As it happens, training is in full swing for the two teams based in Abu Dhabi thanks to the “airbridge facility”. Mumbai Indians and Kolkata Knight Riders have been training since day eight of their arrival in the UAE, despite Abu Dhabi’s 14-day quarantine requirements, thanks to an “expanded quarantine facility” at Sheikh Zayed Stadium. A 15,000 square-metre area, with 15 nets, has been cordoned off at the stadium for the two teams (to use one at a time), along with an 11,000 square-metre football field for physical training.
“They have been training there since the eighth day of being in Abu Dhabi, so that’s seven days of training in what we call the ‘airbridge facility’. It’s a 15,000 square-metre extension of their quarantine, a place for them to have full-fledged training session. And they return to hotel and utilise the team rooms, and they come back to the airbridge facility the next day,” Matt Boucher, CEO of Abu Dhabi cricket, explained to ESPNcricinfo.

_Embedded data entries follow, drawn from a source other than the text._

(* ===== verification/CnfStream.v ===== *)
(** * Conversion to clauses

    Models [src/prop/cnf_stream.{h,cpp}] (Tseitin conversion of Boolean terms into
    clauses of a SAT solver) and the literals of [src/prop/sat_solver_types.h].
    The stream's registrar is a callback, [preRegister], that may re-enter the
    stream; the state is therefore a pair of the stream's own state and the
    state [C] of the registrar's owner.  The SAT solver is the list of clauses
    it was given and the number of its variables; as the Minisat wrappers do, it
    starts with the two variables [trueVar] and [falseVar], fixed by unit
    clauses.  Proof production, dumping and resource accounting are off. *)

From S2P Require Import Prelude Integer BitVector Node.
Local Open Scope nat_scope.

(** ** Literals *)
Abbreviation SatVariable := Z.
Record SatLiteral : Set := MkSatLiteral { d_value : Z }.

#[global] Instance SatLiteral_eq_dec : EqDecision SatLiteral.
Proof. solve_decision. Defined.

Definition mkSatLiteral (var : SatVariable) (negated : bool) : SatLiteral :=
  MkSatLiteral (var + var + Z.b2z negated).
Definition getSatVariable (l : SatLiteral) : SatVariable := Z.shiftr (d_value l) 1.
Definition isNegated (l : SatLiteral) : bool := negb (Z.land (d_value l) 1 =? 0)%Z.
Definition negLit (l : SatLiteral) : SatLiteral :=
  mkSatLiteral (getSatVariable l) (negb (isNegated l)).

Abbreviation SatClause := (list SatLiteral).

(** ** The SAT solver, as the stream uses it *)
Record SatSolver : Type := MkSatSolver { nVars : Z; clauses : list SatClause }.
Definition trueVar : SatVariable := 0%Z.
Definition falseVar : SatVariable := 1%Z.
Definition newVar (sat : SatSolver) : SatVariable * SatSolver :=
  (nVars sat, MkSatSolver (nVars sat + 1) (clauses sat)).
Definition addClause (c : SatClause) (sat : SatSolver) : SatSolver :=
  MkSatSolver (nVars sat) (clauses sat ++ [c]).
Definition SatSolver_init : SatSolver :=
  MkSatSolver 2 [[mkSatLiteral trueVar false]; [mkSatLiteral falseVar true]].

(** ** The stream *)
Record CnfStream : Type := MkCnfStream {
  d_satSolver : SatSolver;
  d_booleanVariables : list Node;
  d_nodeToLiteralMap : list (Node * SatLiteral);
  d_literalToNodeMap : list (SatLiteral * Node);
  d_removable : bool
}.

Definition CnfStream_init : CnfStream := MkCnfStream SatSolver_init [] [] [] false.

(** Association lists for the insert-only hash maps. *)
Fixpoint assoc {A B} `{EqDecision A} (k : A) (m : list (A * B)) : option B :=
  match m with
  | [] => None
  | (k', v) :: m' => if decide (k = k') then Some v else assoc k m'
  end.

Definition isVar (n : Node) : bool := match n with Var _ _ => true | _ => false end.

Section stream.
Context {C : Type}.
Abbreviation St := (CnfStream * C)%type.
Context (preRegister : Node -> SM St unit).
(** The constructor's [fullLitToNodeMap]. *)
Context (d_fullLitToNodeMap : bool).

Definition cnf {A} (f : CnfStream -> A * CnfStream) : SM St A :=
  fun '(s, c) => let '(a, s') := f s in Ok (a, (s', c)).
Definition cnf_gets {A} (f : CnfStream -> A) : SM St A := fun st => Ok (f st.1, st).
Definition sassert (b : bool) : SM St unit := lift (check AssertionFailed b).
Definition sthrow {A} (e : exn) : SM St A := lift (Throw e).

Definition assertClause (c : SatClause) : SM St unit :=
  cnf (fun s => (tt, MkCnfStream (addClause c (d_satSolver s)) (d_booleanVariables s)
                      (d_nodeToLiteralMap s) (d_literalToNodeMap s) (d_removable s))).

Definition lookupLiteral (s : CnfStream) (n : Node) : option SatLiteral :=
  assoc n (d_nodeToLiteralMap s).
Definition hasLiteral (n : Node) : SM St bool :=
  cnf_gets (fun s => match lookupLiteral s n with Some _ => true | None => false end).
Definition getLiteral (n : Node) : SM St SatLiteral :=
  l ← cnf_gets (fun s => lookupLiteral s n);
  match l with Some l => mret l | None => sthrow AssertionFailed end.

(** [CDInsertHashMap::insert] asserts that the key is new, [insert_safe] skips
    a key that is not. *)
Definition insertNode (n : Node) (l : SatLiteral) : SM St unit :=
  has ← hasLiteral n;
  _ ← sassert (negb has);
  cnf (fun s => (tt, MkCnfStream (d_satSolver s) (d_booleanVariables s)
                      (d_nodeToLiteralMap s ++ [(n, l)]) (d_literalToNodeMap s) (d_removable s))).
Definition insert_safe (l : SatLiteral) (n : Node) : SM St unit :=
  cnf (fun s => (tt, MkCnfStream (d_satSolver s) (d_booleanVariables s) (d_nodeToLiteralMap s)
    (match assoc l (d_literalToNodeMap s) with
     | Some _ => d_literalToNodeMap s
     | None => d_literalToNodeMap s ++ [(l, n)]
     end) (d_removable s))).
Definition insertLit (l : SatLiteral) (n : Node) : SM St unit :=
  known ← cnf_gets (fun s => match assoc l (d_literalToNodeMap s) with Some _ => true | None => false end);
  _ ← sassert (negb known);
  insert_safe l n.
Definition set_removable (b : bool) : SM St unit :=
  cnf (fun s => (tt, MkCnfStream (d_satSolver s) (d_booleanVariables s)
                      (d_nodeToLiteralMap s) (d_literalToNodeMap s) b)).
Definition new_var : SM St SatVariable :=
  cnf (fun s => let '(v, sat) := newVar (d_satSolver s) in
         (v, MkCnfStream sat (d_booleanVariables s) (d_nodeToLiteralMap s)
               (d_literalToNodeMap s) (d_removable s))).

Definition newLiteral (node : Node) (isTheoryAtom doPreRegister : bool) : SM St SatLiteral :=
  _ ← sassert (negb (bool_decide (getKind node = NOT)));
  has ← hasLiteral node;
  lit ← (if negb has then
           lit ← match node with
                 | ConstBool b => mret (mkSatLiteral (if b then trueVar else falseVar) false)
                 | _ => v ← new_var; mret (mkSatLiteral v false)
                 end;
           _ ← insertNode node lit;
           _ ← insertNode (notNode node) (negLit lit);
           mret lit
         else getLiteral node);
  _ ← (if isTheoryAtom || d_fullLitToNodeMap then
         _ ← insert_safe lit node; insert_safe (negLit lit) (notNode node)
       else mret tt);
  _ ← (if doPreRegister then
         backupRemovable ← cnf_gets d_removable;
         _ ← preRegister node;
         set_removable backupRemovable
       else mret tt);
  mret lit.

Definition getNode (literal : SatLiteral) : SM St Node :=
  n ← cnf_gets (fun s => assoc literal (d_literalToNodeMap s));
  match n with Some n => mret n | None => sthrow AssertionFailed end.

Definition convertAtom (node : Node) (noPreregistration : bool) : SM St SatLiteral :=
  has ← hasLiteral node;
  _ ← sassert (negb has);
  if isVar node then
    _ ← cnf (fun s => (tt, MkCnfStream (d_satSolver s) (d_booleanVariables s ++ [node])
                 (d_nodeToLiteralMap s) (d_literalToNodeMap s) (d_removable s)));
    newLiteral node false false
  else newLiteral node true (negb noPreregistration).

(** The preconditions every [handleX] asserts. *)
Definition handle_pre (node : Node) (k : Kind) (arity_ok : bool) : SM St unit :=
  has ← hasLiteral node;
  _ ← sassert (negb has);
  _ ← sassert (bool_decide (getKind node = k));
  sassert arity_ok.
Definition not_removable : SM St unit := r ← cnf_gets d_removable; sassert (negb r).

(** The translations of the children, as computations still to be run. *)
Abbreviation Kids := (list (SM St SatLiteral)).
Definition kid (cs : Kids) (i : nat) : SM St SatLiteral :=
  match cs !! i with Some m => m | None => sthrow AssertionFailed end.
Fixpoint run_all (cs : Kids) : SM St (list SatLiteral) :=
  match cs with
  | [] => mret []
  | m :: cs' => l ← m; ls ← run_all cs'; mret (l :: ls)
  end.
(** A sequence of [assertClause] calls. *)
Fixpoint assertClauses (cs : list SatClause) : SM St unit :=
  match cs with
  | [] => mret tt
  | c :: cs' => _ ← assertClause c; assertClauses cs'
  end.

Definition handleXor (xorNode : Node) (cs : Kids) : SM St SatLiteral :=
  _ ← handle_pre xorNode XOR (getNumChildren xorNode =? 2);
  _ ← not_removable;
  a ← kid cs 0;
  b ← kid cs 1;
  xorLit ← newLiteral xorNode false false;
  _ ← assertClauses
    [[a; b; negLit xorLit];
     [negLit a; negLit b; negLit xorLit];
     [a; negLit b; xorLit];
     [negLit a; b; xorLit]];
  mret xorLit.

Definition handleOr (orNode : Node) (cs : Kids) : SM St SatLiteral :=
  _ ← handle_pre orNode OR (1 <? getNumChildren orNode);
  _ ← not_removable;
  clause ← run_all cs;
  orLit ← newLiteral orNode false false;
  _ ← assertClauses (map (fun l => [orLit; negLit l]) clause ++ [clause ++ [negLit orLit]]);
  mret orLit.

Definition handleAnd (andNode : Node) (cs : Kids) : SM St SatLiteral :=
  _ ← handle_pre andNode AND (1 <? getNumChildren andNode);
  _ ← not_removable;
  lits ← run_all cs;
  let clause := map negLit lits in
  andLit ← newLiteral andNode false false;
  _ ← assertClauses (map (fun l => [negLit andLit; negLit l]) clause ++ [clause ++ [andLit]]);
  mret andLit.

Definition handleImplies (impliesNode : Node) (cs : Kids) : SM St SatLiteral :=
  _ ← handle_pre impliesNode IMPLIES (getNumChildren impliesNode =? 2);
  _ ← not_removable;
  a ← kid cs 0;
  b ← kid cs 1;
  impliesLit ← newLiteral impliesNode false false;
  _ ← assertClauses
    [[negLit impliesLit; negLit a; b];
     [a; impliesLit];
     [negLit b; impliesLit]];
  mret impliesLit.

Definition handleIff (iffNode : Node) (cs : Kids) : SM St SatLiteral :=
  _ ← handle_pre iffNode EQUAL (getNumChildren iffNode =? 2);
  a ← kid cs 0;
  b ← kid cs 1;
  iffLit ← newLiteral iffNode false false;
  _ ← assertClauses
    [[negLit a; b; negLit iffLit];
     [a; negLit b; negLit iffLit];
     [negLit a; negLit b; iffLit];
     [a; b; iffLit]];
  mret iffLit.

Definition handleNot (notNode : Node) (cs : Kids) : SM St SatLiteral :=
  _ ← handle_pre notNode NOT (getNumChildren notNode =? 1);
  l ← kid cs 0;
  mret (negLit l).

Definition handleIte (iteNode : Node) (cs : Kids) : SM St SatLiteral :=
  _ ← sassert (bool_decide (getKind iteNode = ITE));
  _ ← sassert (getNumChildren iteNode =? 3);
  _ ← not_removable;
  condLit ← kid cs 0;
  thenLit ← kid cs 1;
  elseLit ← kid cs 2;
  iteLit ← newLiteral iteNode false false;
  _ ← assertClauses
    [[negLit iteLit; thenLit; elseLit];
     [negLit iteLit; negLit condLit; thenLit];
     [negLit iteLit; condLit; elseLit];
     [iteLit; negLit thenLit; negLit elseLit];
     [iteLit; negLit condLit; negLit thenLit];
     [iteLit; condLit; negLit elseLit]];
  mret iteLit.

(** Does [node[0]] have Boolean type? *)
Definition child0_boolean (ch : list Node) : M bool :=
  c ← child (MkNode EQUAL ch) 0; t ← getType false c; Ok (isBoolean t).

Fixpoint toCNF (node : Node) (negated : bool) {struct node} : SM St SatLiteral :=
  has ← hasLiteral node;
  nodeLit ← (if has : bool then getLiteral node
    else match node with
         | MkNode k ch =>
             let cs := map (fun c => toCNF c false) ch in
             match k with
             | NOT => handleNot node cs
             | XOR => handleXor node cs
             | ITE => handleIte node cs
             | IMPLIES => handleImplies node cs
             | OR => handleOr node cs
             | AND => handleAnd node cs
             | EQUAL =>
                 isBool ← lift (child0_boolean ch);
                 if isBool : bool then handleIff node cs else convertAtom node false
             | _ => convertAtom node false
             end
         | _ => convertAtom node false
         end);
  mret (if negated then negLit nodeLit else nodeLit).

(** Top level: assert a formula (or its negation) as clauses.  [lits neg] and
    [sub neg] are the calls [toCNF(child, neg)] and [convertAndAssert(child, neg)]
    on the children, still to be run. *)
Section assert_cases.
Variables (lits : bool -> Kids) (sub : bool -> list (SM St unit)).

Fixpoint run_units (cs : list (SM St unit)) : SM St unit :=
  match cs with [] => mret tt | m :: cs' => _ ← m; run_units cs' end.
Definition sub_at (negated : bool) (i : nat) : SM St unit :=
  match sub negated !! i with Some m => m | None => sthrow AssertionFailed end.

Definition convertAndAssertAnd (negated : bool) : SM St unit :=
  if negb negated then run_units (sub false)
  else clause ← run_all (lits true); assertClause clause.

Definition convertAndAssertOr (negated : bool) : SM St unit :=
  if negb negated then clause ← run_all (lits false); assertClause clause
  else run_units (sub true).

Definition convertAndAssertXor (negated : bool) : SM St unit :=
  p ← kid (lits false) 0;
  q ← kid (lits false) 1;
  if negb negated then
    assertClauses [[negLit p; negLit q]; [p; q]]
  else
    assertClauses [[negLit p; q]; [p; negLit q]].

Definition convertAndAssertIff (negated : bool) : SM St unit :=
  p ← kid (lits false) 0;
  q ← kid (lits false) 1;
  if negb negated then
    assertClauses [[negLit p; q]; [p; negLit q]]
  else
    assertClauses [[negLit p; negLit q]; [p; q]].

Definition convertAndAssertImplies (negated : bool) : SM St unit :=
  if negb negated then
    p ← kid (lits false) 0; q ← kid (lits false) 1; assertClause [negLit p; q]
  else
    _ ← sub_at false 0; sub_at true 1.

Definition convertAndAssertIte (negated : bool) : SM St unit :=
  p ← kid (lits false) 0;
  q ← kid (lits negated) 1;
  r ← kid (lits negated) 2;
  assertClauses [[negLit p; q]; [p; r]].
End assert_cases.

Definition assertAtom (node : Node) (negated : bool) : SM St unit :=
  l ← toCNF node negated; assertClause [l].

Fixpoint convertAndAssert (node : Node) (negated : bool) {struct node} : SM St unit :=
  match node with
  | MkNode k ch =>
      let lits neg := map (fun c => toCNF c neg) ch in
      let sub neg := map (fun c => convertAndAssert c neg) ch in
      match k with
      | AND => convertAndAssertAnd lits sub negated
      | OR => convertAndAssertOr lits sub negated
      | XOR => convertAndAssertXor lits negated
      | IMPLIES => convertAndAssertImplies lits sub negated
      | ITE => convertAndAssertIte lits negated
      | NOT => sub_at sub (negb negated) 0
      | EQUAL =>
          isBool ← lift (child0_boolean ch);
          if isBool : bool then convertAndAssertIff lits negated else assertAtom node negated
      | _ => assertAtom node negated
      end
  | _ => assertAtom node negated
  end.

(** The public entry point, [convertAndAssert(node, removable, negated, ...)]. *)
Definition convertAndAssertTop (node : Node) (removable negated : bool) : SM St unit :=
  _ ← set_removable removable;
  convertAndAssert node negated.

(** [Theory::theoryOf(n) == THEORY_BOOL]. *)
Definition theoryOfBool (n : Node) : M bool :=
  match n with
  | Var _ _ => t ← getType false n; Ok (isBoolean t)
  | ConstBool _ => Ok true
  | ConstBV _ => Ok false
  | MkNode k ch =>
      match k with
      | NOT | AND | OR | IMPLIES | XOR | ITE => Ok true
      | EQUAL => child0_boolean ch
      | _ => Ok false
      end
  end.

Definition ensureLiteral (n : Node) (noPreregistration : bool) : SM St unit :=
  _ ← set_removable false;
  has ← hasLiteral n;
  if has : bool then
    lit ← getLiteral n;
    known ← cnf_gets (fun s => match assoc lit (d_literalToNodeMap s) with Some _ => true | None => false end);
    if known : bool then mret tt
    else _ ← insertLit lit n; insertLit (negLit lit) (notNode n)
  else
    t ← lift (getType false n);
    _ ← lift (check IllegalArgument (isBoolean t));
    n ← (match n with MkNode NOT ch => lift (child n 0) | _ => mret n end);
    isBool ← lift (theoryOfBool n);
    lit ← (if isBool && negb (isVar n) then
             lit ← toCNF n false;
             _ ← insert_safe lit n;
             _ ← insert_safe (negLit lit) (notNode n);
             mret lit
           else convertAtom n noPreregistration);
    has ← hasLiteral n;
    back ← getNode lit;
    sassert (has && bool_decide (back = n)).

End stream.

“Once we receive those four test reports [one prior to reaching the UAE, and then three more in six days], the government approves the teams to expand their quarantine facility to outside the hotel with a very strict passage from hotel to bus and bus to Abu Dhabi Cricket [the stadium]. It’s a strict facility, where only the players and the teams’ support staff are allowed in.
“One team comes in first and trains for a while, two-three hours, and the other comes in after that. Social distancing norms are in place, sanitisation norms are in place. We sanitise the entire facility before the next team arrives, everything is freshened up and sanitised for the next team. It’s a completely sterile facility.”
Sections of the media have said that the Abu Dhabi government has granted special permission to the teams – and others involved – to move in and out of the city, but that might not be the case. The emirate’s rules are the same as they have been for a while now, but by the time the IPL starts, the mandatory 14-day quarantine would be over for anyone who had reached the UAE in the third or fourth weeks of August. So, they would then fall under the SOPs for the tournament as put together by the BCCI, with only border-checks regulated by the authorities as teams enter or re-enter Abu Dhabi.
Reports of a spike in cases in the city are also not based on hard numbers – while there has been a rise in the UAE’s numbers, the data provided by the UAE is for the whole country and not each emirate individually.
Therefore, the BCCI has not been served up any surprises in terms of the situation on the ground, and the delay in releasing – or putting together – the schedule is very likely for other reasons. An official from one of the teams say it’s a fallout of the positive Covid-19 tests in the Chennai Super Kings camp, which might yet force the BCCI to open the tournament with a different opponent for defending champions Mumbai Indians.
As for Super Kings, team CEO Kasi Viswanathan has said that the team is ready to take the field on September 19 if required.